## Work to be completed
The expected answer is the set of lines in the data below between the line holding "assert (Ht1 : primary_time" and the line holding "as (p1 & p2 & x & d & H).", inclusive, written out exactly.

## Source material
(** The seconds field [02.01] is the float just below 2.01, its product
    with 1000 the float just below 2010: the time gets 2009 ms. *)
Example seconds_02_01_give_2009_milliseconds :
  (x <- float_of_str "02.01" ;; int_of_float (float_mul x (float_of_Z 1000)))
  = Ok 2009
  /\ option_map (map (fun p => option_map strftime (time p)))
       (picks_of_res (_parse_hypo71_pick_line "NAPO P 1 240101123002.01"
                        default_errors))
     = Some [Some "20240101 1230 02.009000"].
Proof. split; vm_compute; reflexivity. Qed.

(** ** The second pick *)

Lemma second_time_inv (t t2 : datetime) (stime : string) :
  second_time t stime = Ok t2 ->
  exists x d,
    float_of_str stime = Ok x
    /\ timedelta_seconds x = Ok d
    /\ micros t2 = micros (replace_second_0 t) + d
    /\ in_range t2 = true.
Proof.
  unfold second_time. intros H.
  apply bind_Ok_inv in H. destruct H as (x & Hx & H).
  apply bind_Ok_inv in H. destruct H as (d & Hd & H).
  apply datetime_add_inv in H. destruct H as [Hmic Hrange].
  exists x, d. auto.
Qed.

(** The minutes since day 0, from the fields. *)
Lemma minutes_of_fields (t : datetime) :
  micros t / US_PER_MINUTE = toordinal t * 1440 + hour t * 60 + minute t.
Proof.
  unfold toordinal, hour, minute, US_PER_DAY, US_PER_HOUR.
  set (q := micros t / US_PER_MINUTE).
  replace (micros t / (24 * (60 * US_PER_MINUTE))) with (q / 1440).
  2:{ unfold q. rewrite Z.div_div by (unfold US_PER_MINUTE, US_PER_SECOND; lia).
      reflexivity. }
  replace (micros t / (60 * US_PER_MINUTE)) with (q / 60).
  2:{ unfold q. rewrite Z.div_div by (unfold US_PER_MINUTE, US_PER_SECOND; lia).
      reflexivity. }
  pose proof (Z.div_mod q 60 ltac:(lia)).
  pose proof (Z.div_mod (q / 60) 24 ltac:(lia)).
  assert (q / 60 / 24 = q / 1440) by (rewrite Z.div_div by lia; reflexivity).
  lia.
Qed.

Lemma fields_of_minutes (t t' : datetime) :
  micros t / US_PER_MINUTE = micros t' / US_PER_MINUTE ->
  toordinal t = toordinal t' /\ hour t = hour t' /\ minute t = minute t'.
Proof.
  intros H. unfold toordinal, hour, minute, US_PER_DAY, US_PER_HOUR.
  replace (24 * (60 * US_PER_MINUTE)) with (US_PER_MINUTE * 1440) by ring.
  replace (60 * US_PER_MINUTE) with (US_PER_MINUTE * 60) by ring.
  rewrite <- !Z.div_div by (unfold US_PER_MINUTE, US_PER_SECOND; lia).
  rewrite H. auto.
Qed.

(** A time of the first pick's minute plus [d] microseconds. *)
Lemma minute_plus_offset (t t2 : datetime) (d : Z) :
  micros t2 = micros (replace_second_0 t) + d ->
  (0 <= d < US_PER_MINUTE ->
   toordinal t2 = toordinal t /\ hour t2 = hour t /\ minute t2 = minute t
   /\ second t2 * US_PER_SECOND + microsecond t2 = d)
  /\ (~ 0 <= d < US_PER_MINUTE ->
      ~ (toordinal t2 = toordinal t /\ hour t2 = hour t
         /\ minute t2 = minute t)).
Proof.
  unfold replace_second_0. cbn [micros]. intros Hmic.
  assert (HM : 0 < US_PER_MINUTE) by (unfold US_PER_MINUTE, US_PER_SECOND; lia).
  pose proof (Z.div_mod (micros t) US_PER_MINUTE ltac:(lia)) as Hdm.
  pose proof (Z.mod_pos_bound (micros t) US_PER_MINUTE HM) as Hb.
  set (q := micros t / US_PER_MINUTE) in *.
  assert (Hm2 : micros t2 = q * US_PER_MINUTE + d) by lia.
  split.
  - intros Hd.
    assert (Hq : micros t2 / US_PER_MINUTE = q).
    { rewrite Hm2. rewrite Z.div_add_l by lia. rewrite Z.div_small by lia. lia. }
    destruct (fields_of_minutes t2 t) as (Ho & Hh & Hmin); [exact Hq|].
    repeat (split; [assumption|]).
    unfold second, microsecond. rewrite Hm2.
    assert (HS : 0 < US_PER_SECOND) by (unfold US_PER_SECOND; lia).
    replace (q * US_PER_MINUTE + d) with (d + (q * 60) * US_PER_SECOND)
      by (unfold US_PER_MINUTE; ring).
    rewrite Z.div_add, Z.mod_add by lia.
    rewrite Z.add_mod, Z.mod_mul, Z.add_0_r, Z.mod_mod by lia.
    assert (0 <= d / US_PER_SECOND < 60).
    { split; [apply Z.div_pos; lia|].
      apply Z.div_lt_upper_bound; unfold US_PER_MINUTE in Hd; lia. }
    rewrite (Z.mod_small (d / US_PER_SECOND)) by lia.
    pose proof (Z.div_mod d US_PER_SECOND ltac:(lia)). lia.
  - intros Hd (Ho & Hh & Hmin).
    pose proof (minutes_of_fields t) as H1.
    pose proof (minutes_of_fields t2) as H2.
    rewrite Ho, Hh, Hmin, <- H1 in H2. fold q in H2.
    rewrite Hm2 in H2. rewrite Z.div_add_l in H2 by lia.
    assert (d / US_PER_MINUTE = 0) by lia.
    apply Z.div_small_iff in H; lia.
Qed.

Lemma same_ordinal_same_date (t t' : datetime) :
  toordinal t = toordinal t' ->
  year t = year t' /\ month t = month t' /\ day t = day t'.
Proof. unfold year, month, day. intros ->. auto. Qed.

(** C5, as the code has it.  A pick line with phase [P] and a non-blank
    second-pick seconds field, whose qualities select entries of the table
    and whose two times can be built, yields exactly two Picks.  The time
    of the second is the time of the first with its seconds and
    microseconds set to zero, plus the seconds read from the field
    ([d] microseconds).  When that value lies in [0, 60) the second Pick
    has the date, hour and minute of the first and its seconds are the
    value read; otherwise the minute, hour or date differ. *)
Theorem second_pick_time_is_minute_plus_stime :
  forall (line : string) (errors : list float) (t1 t2 : datetime),
  List.length errors = 5%nat ->
  skipped line = false ->
  decoder_test (chomp line) = Ok true ->
  slice (chomp line) 5 6 = "P" ->
  strip (stime_field line) <> "" ->
  quality_in_table (slice (chomp line) 7 8) = true ->
  quality_in_table (slice (chomp line) 39 40) = true ->
  primary_time (time_string line) = Ok t1 ->
  second_time t1 (stime_field line) = Ok t2 ->
  exists p1 p2 x d,
    _parse_hypo71_pick_line line errors = Ok (Some [p1; p2])
    /\ time p1 = Some t1 /\ time p2 = Some t2
    /\ float_of_str (stime_field line) = Ok x
    /\ timedelta_seconds x = Ok d
    /\ micros t2 = micros (replace_second_0 t1) + d
    /\ (0 <= d < US_PER_MINUTE ->
        (year t2 = year t1 /\ month t2 = month t1 /\ day t2 = day t1)
        /\ hour t2 = hour t1 /\ minute t2 = minute t1
        /\ second t2 * US_PER_SECOND + microsecond t2 = d)
    /\ (~ 0 <= d < US_PER_MINUTE ->
        ~ (toordinal t2 = toordinal t1 /\ hour t2 = hour t1
           /\ minute t2 = minute t1)).
Proof.
  intros line errors t1 t2 Hlen Hskip Htest Hphase Hstime Hq Hq2 Ht1 Ht2.
  destruct (decoder_two_picks line errors t1 t2 Hlen Hskip Htest Hq Ht1
              Hstime Hq2 Ht2)
    as (q & e & q2 & e2 & _ & _ & _ & _ & Hdec).
  rewrite Hphase in Hdec. simpl in Hdec.
  destruct (second_time_inv _ _ _ Ht2) as (x & d & Hx & Hd & Hmic & _).
  destruct (minute_plus_offset _ _ _ Hmic) as [Hin Hout].
  eexists _, _, x, d.
  split; [exact Hdec|].
  split; [reflexivity|]. split; [reflexivity|].
  split; [exact Hx|]. split; [exact Hd|]. split; [exact Hmic|].
  split; [|exact Hout].
  intros Hrange. destruct (Hin Hrange) as (Ho & Hh & Hm & Hs).
  split; [apply same_ordinal_same_date; exact Ho|]. auto.
Qed.

Lemma second_pick_time_is_minute_plus_stime_witness :
  let line := "NAPO P 1 240101123015.00       17.30 S 2" in
  exists p1 p2 x d t1 t2,
    _parse_hypo71_pick_line line default_errors = Ok (Some [p1; p2])
    /\ time p1 = Some t1 /\ time p2 = Some t2
    /\ float_of_str (stime_field line) = Ok x
    /\ timedelta_seconds x = Ok d
    /\ micros t2 = micros (replace_second_0 t1) + d
    /\ (0 <= d < US_PER_MINUTE ->
        (year t2 = year t1 /\ month t2 = month t1 /\ day t2 = day t1)
        /\ hour t2 = hour t1 /\ minute t2 = minute t1
        /\ second t2 * US_PER_SECOND + microsecond t2 = d)
    /\ (~ 0 <= d < US_PER_MINUTE ->
        ~ (toordinal t2 = toordinal t1 /\ hour t2 = hour t1
           /\ minute t2 = minute t1)).
Proof.
  intros line.
  assert (Ht1 : primary_time (time_string line)
                = Ok (mk_datetime 63839795415000000))
    by (vm_compute; reflexivity).
  assert (Ht2 : second_time (mk_datetime 63839795415000000)
                  (stime_field line)
                = Ok (mk_datetime 63839795417300000))
    by (vm_compute; reflexivity).
  destruct (second_pick_time_is_minute_plus_stime line default_errors
              _ _
              ltac:(vm_compute; reflexivity) ltac:(vm_compute; reflexivity)
              ltac:(vm_compute; reflexivity) ltac:(vm_compute; reflexivity)
              ltac:(vm_compute; discriminate) ltac:(vm_compute; reflexivity)
              ltac:(vm_compute; reflexivity) Ht1 Ht2)
    as (p1 & p2 & x & d & H).
  exists p1, p2, x, d, (mk_datetime 63839795415000000),
    (mk_datetime 63839795417300000).
  exact H.
Defined.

## Problem solution
  assert (Ht1 : primary_time (time_string line)
                = Ok (mk_datetime 63839795415000000))
    by (vm_compute; reflexivity).
  assert (Ht2 : second_time (mk_datetime 63839795415000000)
                  (stime_field line)
                = Ok (mk_datetime 63839795417300000))
    by (vm_compute; reflexivity).
  destruct (second_pick_time_is_minute_plus_stime line default_errors
              _ _
              ltac:(vm_compute; reflexivity) ltac:(vm_compute; reflexivity)
              ltac:(vm_compute; reflexivity) ltac:(vm_compute; reflexivity)
              ltac:(vm_compute; discriminate) ltac:(vm_compute; reflexivity)
              ltac:(vm_compute; reflexivity) Ht1 Ht2)
    as (p1 & p2 & x & d & H).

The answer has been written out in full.